- What the task asks:
Give back the data below exactly as it was given.
■ ■ ■
(* ===== verification/AtomicFile.v ===== *)
(** * atomic_file.rs: verified, atomic, durable replacement of a file

    [write_verified_durable] writes a temporary file, syncs it, reads it back,
    lets the caller verify what it read, renames it over the target and flushes
    the directory.  Its result says whether the target was replaced. *)

From S2P Require Import Prelude World External.

Module DurableWrite.
Inductive DurableWriteResult := NotCommitted | Committed | DurabilityUnknown.
End DurableWrite.
Abbreviation DurableWriteResult := DurableWrite.DurableWriteResult.

#[export] Instance durable_write_result_eq_dec : EqDecision DurableWriteResult.
Proof. solve_decision. Defined.

Record DurableWriteFailure := mkDurableWriteFailure {
  dwf_result : DurableWriteResult;
  dwf_error : FcpError;
}.

Module Object.
Inductive ObjectClassification := Previous | Target | Missing | Neither.
End Object.
Abbreviation ObjectClassification := Object.ObjectClassification.

#[export] Instance object_classification_eq_dec : EqDecision ObjectClassification.
Proof. solve_decision. Defined.

(** [ObjectDigest] and [Digest32]: the 32 bytes of a SHA-256 digest. *)
Abbreviation Digest32 := bytes.

Definition ObjectDigest_of `{Sha256} (b : bytes) : Digest32 := sha256 b.

(** [temporary_path]. *)
Definition temporary_path (target : Path) : FcpResult Path :=
  match path_file_name target with
  | Some name => Ok (with_file_name target (name +:+ ".tmp"))
  | None => Err (Format "atomic target has no UTF-8 file name")
  end.

(** [atomic_replace]: [fs::rename], or [MoveFileExW] with replacement. *)
Definition atomic_replace (source target : Path) : IO unit := fs_rename source target.

(** [sync_directory]: opens the directory and flushes its entry. *)
Definition sync_directory (directory : Path) : IO unit :=
  _ ← fs_open directory; fs_sync directory.

Definition not_committed {A} (e : FcpError) : Result DurableWriteFailure A :=
  Err (mkDurableWriteFailure DurableWrite.NotCommitted e).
■ ■ ■
- Your solution:
(* ===== verification/AtomicFile.v ===== *)
(** * atomic_file.rs: verified, atomic, durable replacement of a file

    [write_verified_durable] writes a temporary file, syncs it, reads it back,
    lets the caller verify what it read, renames it over the target and flushes
    the directory.  Its result says whether the target was replaced. *)

From S2P Require Import Prelude World External.

Module DurableWrite.
Inductive DurableWriteResult := NotCommitted | Committed | DurabilityUnknown.
End DurableWrite.
Abbreviation DurableWriteResult := DurableWrite.DurableWriteResult.

#[export] Instance durable_write_result_eq_dec : EqDecision DurableWriteResult.
Proof. solve_decision. Defined.

Record DurableWriteFailure := mkDurableWriteFailure {
  dwf_result : DurableWriteResult;
  dwf_error : FcpError;
}.

Module Object.
Inductive ObjectClassification := Previous | Target | Missing | Neither.
End Object.
Abbreviation ObjectClassification := Object.ObjectClassification.

#[export] Instance object_classification_eq_dec : EqDecision ObjectClassification.
Proof. solve_decision. Defined.

(** [ObjectDigest] and [Digest32]: the 32 bytes of a SHA-256 digest. *)
Abbreviation Digest32 := bytes.

Definition ObjectDigest_of `{Sha256} (b : bytes) : Digest32 := sha256 b.

(** [temporary_path]. *)
Definition temporary_path (target : Path) : FcpResult Path :=
  match path_file_name target with
  | Some name => Ok (with_file_name target (name +:+ ".tmp"))
  | None => Err (Format "atomic target has no UTF-8 file name")
  end.

(** [atomic_replace]: [fs::rename], or [MoveFileExW] with replacement. *)
Definition atomic_replace (source target : Path) : IO unit := fs_rename source target.

(** [sync_directory]: opens the directory and flushes its entry. *)
Definition sync_directory (directory : Path) : IO unit :=
  _ ← fs_open directory; fs_sync directory.

Definition not_committed {A} (e : FcpError) : Result DurableWriteFailure A :=
  Err (mkDurableWriteFailure DurableWrite.NotCommitted e).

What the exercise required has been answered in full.